What’s the True Price?

I’ve just been in New York, and they’ve instituted what I believe to be an absolutely brilliant law: all restaurants have to show the calorific content of the items on the menus.  It’s seriously hard to see how you could be against it: it simply provides more information to the consumer.

The interesting thing about this is how I spotted myself responding to it: I saw the calorific content as the price.  I paid almost no attention to how much the order would cost (unless you’re on the knife edge, you don’t) but calories: one way or another I’m going to have to pay those off the hard way.

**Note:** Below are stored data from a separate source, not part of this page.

(* ===== verification/Peterson.v ===== *)
(** * Peterson's lock with its parties interleaved ([pipe.c])

    [peterson_acquire] and [peterson_release] as sequences of single memory
    accesses, and a step relation that interleaves any number of parties, each
    using one of the two identities. With one party per identity the lock
    excludes and never gets stuck; with two parties on one side, or with the
    two stores of [peterson_acquire] reaching memory in the other order, it
    does not exclude. *)

From stdpp Require Import base gmap strings numbers relations list.
From S2P Require Import Prelude State Spinlock Strings Bytes Memory Kalloc Vm Proc Sleeplock Quiet Bio Uio Pipe.

(** ** The code, one memory access at a time *)

(** Where a party is: the access it makes next. *)
Inductive pc : Type :=
| PIdle   (** outside; [pi->flag[id] = 1] *)
| PTurn   (** [pi->turn = other], then the fence *)
| PFlag   (** the loop reads [pi->flag[other]] *)
| PCheck  (** the loop reads [pi->turn] *)
| PCrit.  (** inside; [pi->flag[id] = 0] *)

#[global] Instance pc_eq_dec : EqDecision pc.
Proof. solve_decision. Defined.

(** The shared variables are those of [struct pipe]. *)
Definition pstep (id : Z) (p : pc) (x : pipe) : pc * pipe :=
  let other := 1 - id in
  match p with
  | PIdle => (PTurn, set_pi_flag id 1 x)
  | PTurn => (PFlag, set_pi_turn other x)
  | PFlag => (if pi_flag other x =? 1 then PCheck else PCrit, x)
  | PCheck => (if pi_turn x =? other then PFlag else PCrit, x)
  | PCrit => (PIdle, set_pi_flag id 0 x)
  end.

(** The pipe and the parties, each with its identity. *)
Record conf : Type := mkconf { cf_pipe : pipe; cf_parties : list (Z * pc) }.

When optimizing code, everything comes with a price.  Sure, there are some quick wins where you stare at the code and think “what bonehead wrote that?”.  (In my experience, the answer is nearly always “Oh, me”.)  After that point, you can trade memory usage for CPU cycles, CPU cycles for IO and all three for time and money.  Then there’s the nasty one: speed for flexibility.  Some examples of this are parallelism, denormalisation, responsibility combining and ultimately, kernel hacking.  In pretty much all of these cases, you’re giving up the ability to change the code fast for the ability to make the code run fast.  And that cost isn’t printed on the menu.

What’s worse, 9 times out of 10 your ability to pivot the code is actually its single most important quality.  You’ve got to be doing something pretty special and pretty specific to give that up.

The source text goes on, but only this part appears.